Pesky Flies and Bloodstained Velvet
During early August most mature red deer stags will have completed regrowth of their antlers. The protective highly vascular velvety skin that supplied oxygen and nutrients to the growing bone over the past months now starts to dry out and decay, attracting numerous flies. Stags may become more difficult to spot at this time as they lie up in high cover, such as reed beds, bracken and cereal fields for much of the day, to get away from pesky flies. More unusually some stags may seek out shade in a secluded garden, as shown in the clip below of a stag that came right up close to my garden trail camera last year, and shows swarms of flies surrounding his antlers during mid-August.
By the end of August mature stags will ‘clean’ their antlers of the remaining velvet skin that is now ‘in tatters’, to reveal their shiny new antler tips, ready to do battle in the autumn rut.
There is no strict age-order in which stags will shed their velvet.
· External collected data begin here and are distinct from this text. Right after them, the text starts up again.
(** A fill of the whole quantity completes an acknowledged order. *)
Lemma apply_whole_fill s e eid q : 0 < q < 10 ^ 28 ->
  BrokerOrderEvent_post_init e = Ok tt -> ev_event_type e = ev_FILL ->
  ev_fill_quantity e = dec_of_Z q ->
  ev_order_id e = lc_order_id (xs_lifecycle s) ->
  order_progress s BROKER_ACKNOWLEDGED (dec_of_Z q) dzero ->
  exists s', apply_event s e eid = Ok s' /\ lc_state (xs_lifecycle s') = FILLED /\
    (dval (xs_filled_quantity s') == inject_Z q)%Q.
Proof.
  intros Hq Hp He Hfill Hid (P1 & P2 & P3). unfold apply_event. rewrite Hid, N.eqb_refl, He. simpl.
  unfold apply_fill. rewrite Hfill, P3. simpl.
  assert (dval (dadd dzero (dec_of_Z q)) == inject_Z q)%Q as Hsum.
  { change dzero with (dec_of_Z 0). rewrite dadd_of_Z; [done|]. unfold fits. lia. }
  assert (0 < inject_Z q)%Q as Hpos by (change 0%Q with (inject_Z 0); rewrite <- Zlt_Qlt; lia).
  assert (deq (dadd dzero (dec_of_Z q)) (xs_order_quantity s) = true) as ->.
  { apply deq_spec. by rewrite Hsum, P2, dval_of_Z. }
  simpl. destruct (with_transition_ok s e FILLED (Some (dadd dzero (dec_of_Z q))) eid)
    as (s2 & E2 & (Q1 & Q2 & Q3) & _); rewrite ?P1, ?P2; try done; simpl.
  - repeat constructor.
  - by rewrite dval_of_Z.
  - rewrite Hsum. lra.
  - rewrite Hsum, dval_of_Z. lra.
  - exists s2. split; [done|]. split; [done|]. by rewrite Q3.
Qed.
Definition settle_buy (f : PaperFunds) (amount : decimal) : res PaperFunds :=
  raise_if (dle amount dzero) ValueError "buy settlement amount must be positive" ;!
  raise_if (dgt amount (fu_reserved_cash f)) ValueError "buy settlement exceeds reserved cash" ;!
  mk_PaperFunds (fu_account_id f) (fu_available_cash f)
    (dsub (fu_reserved_cash f) amount) (fu_currency f).

Definition credit_sell (f : PaperFunds) (amount : decimal) : res PaperFunds :=
  raise_if (dle amount dzero) ValueError "sell proceeds must be positive" ;!
  mk_PaperFunds (fu_account_id f) (dadd (fu_available_cash f) amount)
    (fu_reserved_cash f) (fu_currency f).

(** * account.py and run.py *)

Inductive PaperAccountStatus := as_ACTIVE | as_SUSPENDED | as_RESET.
#[export] Instance PaperAccountStatus_eq_dec : EqDecision PaperAccountStatus.
Proof. solve_decision. Defined.

Definition account_status_value (s : PaperAccountStatus) : string :=
  match s with as_ACTIVE => "ACTIVE" | as_SUSPENDED => "SUSPENDED" | as_RESET => "RESET" end.

Record PaperAccount := {
  ac_account_id : UUID;
  ac_paper_run_id : UUID;
  ac_trading_mode : TradingMode;
  ac_starting_capital : decimal;
  ac_status : PaperAccountStatus;
  ac_created_at : datetime;
  ac_reset_at : option datetime;
}.

Definition mk_PaperAccount (a : PaperAccount) : res PaperAccount :=
  raise_if (negb (bool_decide (ac_trading_mode a = tm_PAPER))) ValueError
    ("paper accounts must use TradingMode.PAPER, got " +:+ trading_mode_value (ac_trading_mode a)) ;!
  raise_if (dle (ac_starting_capital a) dzero) ValueError "starting_capital must be positive" ;!
  require_timezone (ac_created_at a) "created_at" ;!
  match ac_reset_at a with Some t => require_timezone t "reset_at" | None => Ok tt end ;!
  Ok a.

Definition PAPER_RUN_NAMESPACE : UUID := 0x7d1f2c3b4a5e4f6b8c9d0e1f2a3b4c5d%N.

(** [new_paper_run_id]; [fresh] is the value of [uuid4()]. *)
Definition new_paper_run_id (fresh : UUID) (seed : option string) : UUID :=
  match seed with None => fresh | Some s => uuid5 PAPER_RUN_NAMESPACE s end.

(** * service.py *)

Record PaperFillOutcome := {
  fo_client_order_id : string;
  fo_order_id : UUID;
  fo_side : OrderSide;
  fo_instrument_id : UUID;
  fo_quantity : Z;
  fo_fill_price : option decimal;
  fo_effective_price : option decimal;
  fo_commission : decimal;
  fo_net_cash : decimal;
  fo_accepted : bool;
  fo_reason : option string;
  fo_occurred_at : datetime;
}.

Definition mk_PaperFillOutcome (o : PaperFillOutcome) : res PaperFillOutcome :=
  raise_if (negb (dt_aware (fo_occurred_at o))) ValueError "occurred_at must be timezone-aware" ;!
  (if fo_accepted o then
     raise_if (match fo_fill_price o with Some p => dle p dzero | None => true end) ValueError
       "accepted outcome requires a positive fill_price" ;!
     raise_if (match fo_effective_price o with Some p => dle p dzero | None => true end) ValueError
       "accepted outcome requires a positive effective_price"
   else Ok tt) ;!
  Ok o.

(** The durable store of the funds, as the service uses it. *)
Class PaperRepository (R : Type) := {
  save_funds : PaperFunds -> M R unit;
  load_funds : UUID -> M R (option PaperFunds);
}.

Record PaperTradingService (R : Type) := {
  ps_account : PaperAccount;
  ps_broker : PaperBrokerAdapter;
  ps_reference_prices : gmap UUID PaperReferencePrice;
  ps_cost_model : PaperCostModel;
  ps_repository : option R;
  ps_funds : PaperFunds;
  ps_outcomes : list PaperFillOutcome;
  ps_sequence : Z;
  ps_tick : nat;
}.
Arguments ps_account {R} _.
Arguments ps_broker {R} _.
Arguments ps_reference_prices {R} _.
Arguments ps_cost_model {R} _.
Arguments ps_repository {R} _.
Arguments ps_funds {R} _.
Arguments ps_outcomes {R} _.
Arguments ps_sequence {R} _.
Arguments ps_tick {R} _.

Section Service.
Context {R : Type} `{PaperRepository R}.
(** The service's clock and the broker's. *)
Context (clock broker_clock : nat -> datetime).
Abbreviation PS := (PaperTradingService R).

Definition new_service (account : PaperAccount) (broker : PaperBrokerAdapter)
    (prices : gmap UUID PaperReferencePrice) (cost_model : PaperCostModel)
    (repository : option R) : res PS :=
  raise_if (negb (bool_decide (ac_trading_mode account = tm_PAPER))) PaperAdapterError
    "PaperTradingService requires a PAPER account" ;!
  let! restored := match repository with
                   | Some r => fst (load_funds (ac_account_id account) r)
                   | None => Ok None
                   end in
  let! funds := match restored with
                | Some f => Ok f
                | None => mk_PaperFunds (ac_account_id account) (ac_starting_capital account)
                            dzero "INR"
                end in
  Ok {| ps_account := account; ps_broker := broker; ps_reference_prices := prices;
        ps_cost_model := cost_model; ps_repository := repository; ps_funds := funds;
        ps_outcomes := []; ps_sequence := 0; ps_tick := 0 |}.

Definition set_broker (b : PaperBrokerAdapter) (s : PS) : PS :=
  {| ps_account := ps_account s; ps_broker := b; ps_reference_prices := ps_reference_prices s;
     ps_cost_model := ps_cost_model s; ps_repository := ps_repository s; ps_funds := ps_funds s;
     ps_outcomes := ps_outcomes s; ps_sequence := ps_sequence s; ps_tick := ps_tick s |}.

Definition on_broker {T} (m : M PaperBrokerAdapter T) : M PS T := zoom ps_broker set_broker m.

Definition set_funds (f : PaperFunds) : M PS unit :=
  modify (fun s => {|
    ps_account := ps_account s; ps_broker := ps_broker s;
    ps_reference_prices := ps_reference_prices s; ps_cost_model := ps_cost_model s;
    ps_repository := ps_repository s; ps_funds := f; ps_outcomes := ps_outcomes s;
    ps_sequence := ps_sequence s; ps_tick := ps_tick s |}).

Definition append_outcome (o : PaperFillOutcome) : M PS unit :=
  modify (fun s => {|
    ps_account := ps_account s; ps_broker := ps_broker s;
    ps_reference_prices := ps_reference_prices s; ps_cost_model := ps_cost_model s;
    ps_repository := ps_repository s; ps_funds := ps_funds s;
    ps_outcomes := ps_outcomes s ++ [o]; ps_sequence := ps_sequence s; ps_tick := ps_tick s |}).

(** [self._clock()] *)
Definition service_clock : M PS datetime :=
  fun s => (Ok (clock (ps_tick s)),
            {| ps_account := ps_account s; ps_broker := ps_broker s;
               ps_reference_prices := ps_reference_prices s; ps_cost_model := ps_cost_model s;
               ps_repository := ps_repository s; ps_funds := ps_funds s;
               ps_outcomes := ps_outcomes s; ps_sequence := ps_sequence s;
               ps_tick := S (ps_tick s) |}).

Definition next_client_order_id : M PS string :=
  fun s => (Ok ("paper-" +:+ uuid_str (ac_account_id (ps_account s)) +:+ "-" +:+
                str_Z (ps_sequence s + 1)),
            {| ps_account := ps_account s; ps_broker := ps_broker s;
               ps_reference_prices := ps_reference_prices s; ps_cost_model := ps_cost_model s;
               ps_repository := ps_repository s; ps_funds := ps_funds s;
               ps_outcomes := ps_outcomes s; ps_sequence := ps_sequence s + 1;
               ps_tick := ps_tick s |}).

(** [client_order_id or self._next_client_order_id()] *)
Definition or_next_id (client_order_id : option string) : M PS string :=
  match str_or client_order_id None with
  | Some c => ret c
  | None => next_client_order_id
  end.

Definition persist_funds : M PS unit :=
  fun s => match ps_repository s with
           | None => (Ok tt, s)
           | Some r =>
               let '(x, r') := save_funds (ps_funds s) r in
               (x, {| ps_account := ps_account s; ps_broker := ps_broker s;
                      ps_reference_prices := ps_reference_prices s;
                      ps_cost_model := ps_cost_model s; ps_repository := Some r';
                      ps_funds := ps_funds s; ps_outcomes := ps_outcomes s;
                      ps_sequence := ps_sequence s; ps_tick := ps_tick s |})
           end.

Definition service_set_reference_price (instrument_id : UUID) (reference : PaperReferencePrice)
    : M PS unit :=
  modify (fun s => {|
    ps_account := ps_account s; ps_broker := ps_broker s;
    ps_reference_prices := <[instrument_id := reference]> (ps_reference_prices s);
    ps_cost_model := ps_cost_model s; ps_repository := ps_repository s; ps_funds := ps_funds s;
    ps_outcomes := ps_outcomes s; ps_sequence := ps_sequence s; ps_tick := ps_tick s |}) ;*
  on_broker (broker_set_reference_price instrument_id reference).

Definition reject_without_fill (instrument_id : UUID) (side : OrderSide) (quantity : Z)
    (client_order_id : option string) (reason : string) : M PS PaperFillOutcome :=
  let* client_order_id := or_next_id client_order_id in
  let* account := gets ps_account in
  let* occurred_at := service_clock in
  let* outcome := lift (mk_PaperFillOutcome
    {| fo_client_order_id := client_order_id;
       fo_order_id := paper_order_id (ac_account_id account) client_order_id;
       fo_side := side; fo_instrument_id := instrument_id; fo_quantity := quantity;
       fo_fill_price := None; fo_effective_price := None; fo_commission := dzero;
       fo_net_cash := dzero; fo_accepted := false; fo_reason := Some reason;
       fo_occurred_at := occurred_at |}) in
  append_outcome outcome ;*
  ret outcome.

(** What a buy would cost now; no commitment when the broker will reject. *)
Definition can_afford (request : BrokerOrderRequest) (reference : PaperReferencePrice)
    (quantity : Z) (funds : PaperFunds) (cost_model : PaperCostModel) : res bool :=
  match decide_fill request reference with
  | Err exc => if isinstance exc PaperAdapterError then Ok true else Err exc
  | Ok decision =>
      match fd_fills decision, fd_fill_price decision with
      | true, Some fill_price =>
          let! effective := apply_slippage fill_price "BUY" cost_model in
          let notional := dmul effective (dec_of_Z quantity) in
          let! commission := commission_amount notional cost_model in
          Ok (dle (dadd notional commission) (fu_available_cash funds))
      | _, _ => Ok true
      end
  end.

(** The loop of [_submit_and_collect] over the drained events. *)
Fixpoint collect_events (events : list BrokerOrderEvent) (fill_price : option decimal)
    (reason : option string) (occurred_at : datetime)
    : res (option decimal * option string * datetime) :=
  match events with
  | [] => Ok (fill_price, reason, occurred_at)
  | ev :: rest =>
      match ev_event_type ev with
      | ev_FILL =>
          match ev_metadata ev !! "paper_fill_price"%string with
          | None | Some PNone => collect_events rest fill_price reason (ev_occurred_at ev)
          | Some raw =>
              match dec_parse (py_str raw) with
              | Some p => collect_events rest (Some p) reason (ev_occurred_at ev)
              | None => raise InvalidOperation "[<class 'decimal.ConversionSyntax'>]"
              end
          end
      | ev_REJECTED => collect_events rest fill_price (Some (ev_reason ev)) (ev_occurred_at ev)
      | _ => collect_events rest fill_price reason (ev_occurred_at ev)
      end
  end.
Younger stags and prickets (or called spikers or knobbers when only grown their first set of spikes) may shed their velvet either before or after the mature stags, depending largely on size of the antlers, whether they were born relatively early or late in the season the year before, and local conditions. The young stag on Exmoor in the video below with the very long single spikes was still ‘In Tatters’ on 31st August when I took that clip a couple of years ago.
See below for previous Month:
The Red deer Year: July
Velvet Stags and Spotted Calves.
In July red deer stags are at their most tolerant of each other. Many join all-male bachelor groups, commonly 5 to 15 strong, though occasionally as in the clip below much larger aggregations may be seen even in the wild. Meanwhile, young red deer calves born during May and early June, which had been hiding away in dense cover most of the day for the first few weeks of their lives, become easier to see out in the open in July. They now start to join female herds for at least part of the day, and may form ‘nursery groups’ of several calves together, looked out for by one or two mature hinds. This often leads people to think they are seeing twin calves, though twins are actually quite rare among red deer. Hinds with young calves nearby are especially vigilant and will bark loudly at any sign of perceived danger, …. such as an amateur cameraman hiding in the bushes!